• _Instructions to follow_
For the entries that follow, restate word for word the line containing "CNotImplemented | CInternal.", the line containing "else if (status", and every line that lies between them.

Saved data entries

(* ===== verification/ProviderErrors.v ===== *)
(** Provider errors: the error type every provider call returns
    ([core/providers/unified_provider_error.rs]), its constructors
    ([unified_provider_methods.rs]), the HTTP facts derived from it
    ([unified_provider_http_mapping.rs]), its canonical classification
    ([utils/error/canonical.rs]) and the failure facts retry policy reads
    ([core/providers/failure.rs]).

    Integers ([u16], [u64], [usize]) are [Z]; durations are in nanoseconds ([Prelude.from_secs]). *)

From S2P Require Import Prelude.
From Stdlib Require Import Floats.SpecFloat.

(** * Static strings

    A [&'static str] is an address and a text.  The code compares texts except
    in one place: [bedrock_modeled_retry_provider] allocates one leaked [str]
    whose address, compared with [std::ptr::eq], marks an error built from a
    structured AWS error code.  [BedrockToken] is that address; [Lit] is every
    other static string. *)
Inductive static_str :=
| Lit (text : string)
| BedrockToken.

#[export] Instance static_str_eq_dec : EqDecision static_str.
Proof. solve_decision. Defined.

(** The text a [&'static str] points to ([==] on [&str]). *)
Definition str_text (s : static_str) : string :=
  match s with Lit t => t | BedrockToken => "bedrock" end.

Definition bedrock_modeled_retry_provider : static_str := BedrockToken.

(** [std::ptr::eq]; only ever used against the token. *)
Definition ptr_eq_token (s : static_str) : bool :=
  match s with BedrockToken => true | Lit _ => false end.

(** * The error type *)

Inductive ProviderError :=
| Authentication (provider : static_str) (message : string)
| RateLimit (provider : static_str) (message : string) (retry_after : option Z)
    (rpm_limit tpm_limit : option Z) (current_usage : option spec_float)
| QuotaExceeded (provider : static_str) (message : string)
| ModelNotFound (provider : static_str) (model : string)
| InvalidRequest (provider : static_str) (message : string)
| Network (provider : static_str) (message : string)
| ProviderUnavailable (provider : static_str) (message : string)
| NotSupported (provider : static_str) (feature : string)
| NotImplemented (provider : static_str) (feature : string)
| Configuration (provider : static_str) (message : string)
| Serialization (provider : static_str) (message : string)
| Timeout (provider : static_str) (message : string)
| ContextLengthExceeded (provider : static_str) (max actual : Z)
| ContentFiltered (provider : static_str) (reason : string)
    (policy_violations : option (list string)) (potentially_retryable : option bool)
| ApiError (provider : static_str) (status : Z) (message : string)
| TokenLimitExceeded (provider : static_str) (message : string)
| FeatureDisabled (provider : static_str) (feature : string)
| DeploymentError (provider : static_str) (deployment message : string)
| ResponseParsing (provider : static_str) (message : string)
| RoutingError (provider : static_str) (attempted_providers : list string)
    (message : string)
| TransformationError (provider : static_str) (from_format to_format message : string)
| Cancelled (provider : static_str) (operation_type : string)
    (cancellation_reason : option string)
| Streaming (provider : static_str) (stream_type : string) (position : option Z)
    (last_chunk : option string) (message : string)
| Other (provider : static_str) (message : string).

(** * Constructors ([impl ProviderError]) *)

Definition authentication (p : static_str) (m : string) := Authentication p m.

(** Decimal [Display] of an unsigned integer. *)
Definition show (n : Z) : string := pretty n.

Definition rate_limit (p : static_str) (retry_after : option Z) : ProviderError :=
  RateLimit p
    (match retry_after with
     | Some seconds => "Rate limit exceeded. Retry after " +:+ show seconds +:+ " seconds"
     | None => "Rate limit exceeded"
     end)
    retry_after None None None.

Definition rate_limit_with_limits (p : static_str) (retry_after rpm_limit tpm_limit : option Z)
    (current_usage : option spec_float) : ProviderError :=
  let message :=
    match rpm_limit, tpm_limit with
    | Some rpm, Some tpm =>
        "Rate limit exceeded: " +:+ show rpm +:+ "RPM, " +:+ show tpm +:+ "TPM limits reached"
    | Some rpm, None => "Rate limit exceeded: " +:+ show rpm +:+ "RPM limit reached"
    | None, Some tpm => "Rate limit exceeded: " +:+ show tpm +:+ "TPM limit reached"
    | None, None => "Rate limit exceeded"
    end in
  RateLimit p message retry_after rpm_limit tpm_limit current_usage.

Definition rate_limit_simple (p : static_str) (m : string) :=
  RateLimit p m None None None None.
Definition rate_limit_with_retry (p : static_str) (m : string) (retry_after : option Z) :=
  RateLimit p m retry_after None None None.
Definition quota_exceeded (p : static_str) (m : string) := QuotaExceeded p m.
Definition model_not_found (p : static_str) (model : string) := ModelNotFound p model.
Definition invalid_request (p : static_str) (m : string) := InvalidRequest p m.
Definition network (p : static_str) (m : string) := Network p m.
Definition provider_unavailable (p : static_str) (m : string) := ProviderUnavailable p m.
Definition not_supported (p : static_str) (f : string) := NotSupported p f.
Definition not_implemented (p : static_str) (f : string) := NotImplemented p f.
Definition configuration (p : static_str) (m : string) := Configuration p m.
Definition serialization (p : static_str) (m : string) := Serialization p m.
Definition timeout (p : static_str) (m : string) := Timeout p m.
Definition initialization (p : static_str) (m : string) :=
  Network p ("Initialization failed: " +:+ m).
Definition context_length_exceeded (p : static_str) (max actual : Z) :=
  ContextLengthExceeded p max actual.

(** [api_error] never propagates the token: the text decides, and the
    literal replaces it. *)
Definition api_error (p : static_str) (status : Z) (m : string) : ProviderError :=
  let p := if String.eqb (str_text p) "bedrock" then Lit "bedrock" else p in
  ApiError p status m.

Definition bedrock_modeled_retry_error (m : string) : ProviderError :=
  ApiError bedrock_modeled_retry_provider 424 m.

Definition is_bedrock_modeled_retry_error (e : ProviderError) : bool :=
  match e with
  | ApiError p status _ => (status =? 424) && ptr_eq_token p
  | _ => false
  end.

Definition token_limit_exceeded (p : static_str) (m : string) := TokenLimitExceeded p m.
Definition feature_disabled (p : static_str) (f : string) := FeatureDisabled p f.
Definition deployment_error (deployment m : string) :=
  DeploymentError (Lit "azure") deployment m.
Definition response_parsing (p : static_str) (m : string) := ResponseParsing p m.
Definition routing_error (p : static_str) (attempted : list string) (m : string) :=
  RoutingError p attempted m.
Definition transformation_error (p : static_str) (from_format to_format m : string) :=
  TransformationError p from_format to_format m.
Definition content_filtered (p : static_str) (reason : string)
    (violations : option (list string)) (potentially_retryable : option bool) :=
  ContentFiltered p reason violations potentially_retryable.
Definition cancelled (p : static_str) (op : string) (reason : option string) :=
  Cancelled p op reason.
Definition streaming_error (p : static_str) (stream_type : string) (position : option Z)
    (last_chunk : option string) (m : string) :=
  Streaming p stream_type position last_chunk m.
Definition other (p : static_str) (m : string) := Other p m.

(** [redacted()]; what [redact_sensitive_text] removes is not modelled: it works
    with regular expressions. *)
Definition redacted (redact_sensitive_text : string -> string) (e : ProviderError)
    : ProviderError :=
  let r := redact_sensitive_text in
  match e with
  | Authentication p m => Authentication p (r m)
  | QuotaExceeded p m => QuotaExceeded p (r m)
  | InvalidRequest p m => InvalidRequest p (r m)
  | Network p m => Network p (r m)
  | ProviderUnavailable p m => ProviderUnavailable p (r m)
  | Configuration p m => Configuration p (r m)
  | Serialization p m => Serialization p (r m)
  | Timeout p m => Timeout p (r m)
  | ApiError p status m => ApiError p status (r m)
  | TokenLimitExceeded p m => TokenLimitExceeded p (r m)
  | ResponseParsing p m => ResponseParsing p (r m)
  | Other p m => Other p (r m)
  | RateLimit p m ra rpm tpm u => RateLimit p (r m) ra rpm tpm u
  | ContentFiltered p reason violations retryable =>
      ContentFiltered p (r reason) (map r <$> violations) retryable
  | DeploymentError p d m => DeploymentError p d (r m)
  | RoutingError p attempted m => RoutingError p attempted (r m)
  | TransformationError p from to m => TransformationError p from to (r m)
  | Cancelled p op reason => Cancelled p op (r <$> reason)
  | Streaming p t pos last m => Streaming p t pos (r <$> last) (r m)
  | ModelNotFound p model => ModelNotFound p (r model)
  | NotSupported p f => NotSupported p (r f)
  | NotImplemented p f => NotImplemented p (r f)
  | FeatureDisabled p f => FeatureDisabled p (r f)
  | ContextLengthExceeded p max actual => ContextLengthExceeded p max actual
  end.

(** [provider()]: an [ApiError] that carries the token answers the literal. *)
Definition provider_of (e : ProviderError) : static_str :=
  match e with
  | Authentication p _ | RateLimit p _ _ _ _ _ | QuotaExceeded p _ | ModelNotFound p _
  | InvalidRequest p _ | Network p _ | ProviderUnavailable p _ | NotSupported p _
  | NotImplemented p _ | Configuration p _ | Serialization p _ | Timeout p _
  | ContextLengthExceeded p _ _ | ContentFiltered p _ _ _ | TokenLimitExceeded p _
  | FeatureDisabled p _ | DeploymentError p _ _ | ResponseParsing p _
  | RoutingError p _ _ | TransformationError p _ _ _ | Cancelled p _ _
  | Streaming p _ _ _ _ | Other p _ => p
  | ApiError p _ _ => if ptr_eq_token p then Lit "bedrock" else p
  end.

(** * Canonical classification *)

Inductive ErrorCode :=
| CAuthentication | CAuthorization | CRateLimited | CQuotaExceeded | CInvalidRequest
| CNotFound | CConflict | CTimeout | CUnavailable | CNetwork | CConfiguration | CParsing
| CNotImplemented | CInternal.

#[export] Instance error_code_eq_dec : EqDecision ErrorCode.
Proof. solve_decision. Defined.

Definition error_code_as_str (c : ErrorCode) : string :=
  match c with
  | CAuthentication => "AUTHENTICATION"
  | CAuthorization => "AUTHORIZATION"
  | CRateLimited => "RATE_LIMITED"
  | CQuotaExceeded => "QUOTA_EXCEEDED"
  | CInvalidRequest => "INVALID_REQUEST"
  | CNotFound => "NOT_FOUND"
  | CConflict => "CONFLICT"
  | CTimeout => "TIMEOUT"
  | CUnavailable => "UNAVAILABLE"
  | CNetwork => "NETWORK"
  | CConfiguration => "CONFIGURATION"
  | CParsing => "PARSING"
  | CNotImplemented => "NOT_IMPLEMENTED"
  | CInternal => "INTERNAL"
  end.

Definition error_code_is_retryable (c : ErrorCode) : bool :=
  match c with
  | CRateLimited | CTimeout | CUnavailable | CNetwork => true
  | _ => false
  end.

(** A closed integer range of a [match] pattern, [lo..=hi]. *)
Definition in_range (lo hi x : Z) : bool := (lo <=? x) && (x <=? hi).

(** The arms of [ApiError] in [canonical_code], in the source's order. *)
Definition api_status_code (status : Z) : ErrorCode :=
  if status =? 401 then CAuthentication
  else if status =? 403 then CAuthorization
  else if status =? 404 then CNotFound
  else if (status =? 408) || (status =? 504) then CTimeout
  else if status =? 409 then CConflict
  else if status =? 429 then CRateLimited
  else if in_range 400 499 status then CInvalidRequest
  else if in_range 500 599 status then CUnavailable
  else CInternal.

• _Task response_
| CNotImplemented | CInternal.

#[export] Instance error_code_eq_dec : EqDecision ErrorCode.
Proof. solve_decision. Defined.

Definition error_code_as_str (c : ErrorCode) : string :=
  match c with
  | CAuthentication => "AUTHENTICATION"
  | CAuthorization => "AUTHORIZATION"
  | CRateLimited => "RATE_LIMITED"
  | CQuotaExceeded => "QUOTA_EXCEEDED"
  | CInvalidRequest => "INVALID_REQUEST"
  | CNotFound => "NOT_FOUND"
  | CConflict => "CONFLICT"
  | CTimeout => "TIMEOUT"
  | CUnavailable => "UNAVAILABLE"
  | CNetwork => "NETWORK"
  | CConfiguration => "CONFIGURATION"
  | CParsing => "PARSING"
  | CNotImplemented => "NOT_IMPLEMENTED"
  | CInternal => "INTERNAL"
  end.

Definition error_code_is_retryable (c : ErrorCode) : bool :=
  match c with
  | CRateLimited | CTimeout | CUnavailable | CNetwork => true
  | _ => false
  end.

(** A closed integer range of a [match] pattern, [lo..=hi]. *)
Definition in_range (lo hi x : Z) : bool := (lo <=? x) && (x <=? hi).

(** The arms of [ApiError] in [canonical_code], in the source's order. *)
Definition api_status_code (status : Z) : ErrorCode :=
  if status =? 401 then CAuthentication
  else if status =? 403 then CAuthorization
  else if status =? 404 then CNotFound
  else if (status =? 408) || (status =? 504) then CTimeout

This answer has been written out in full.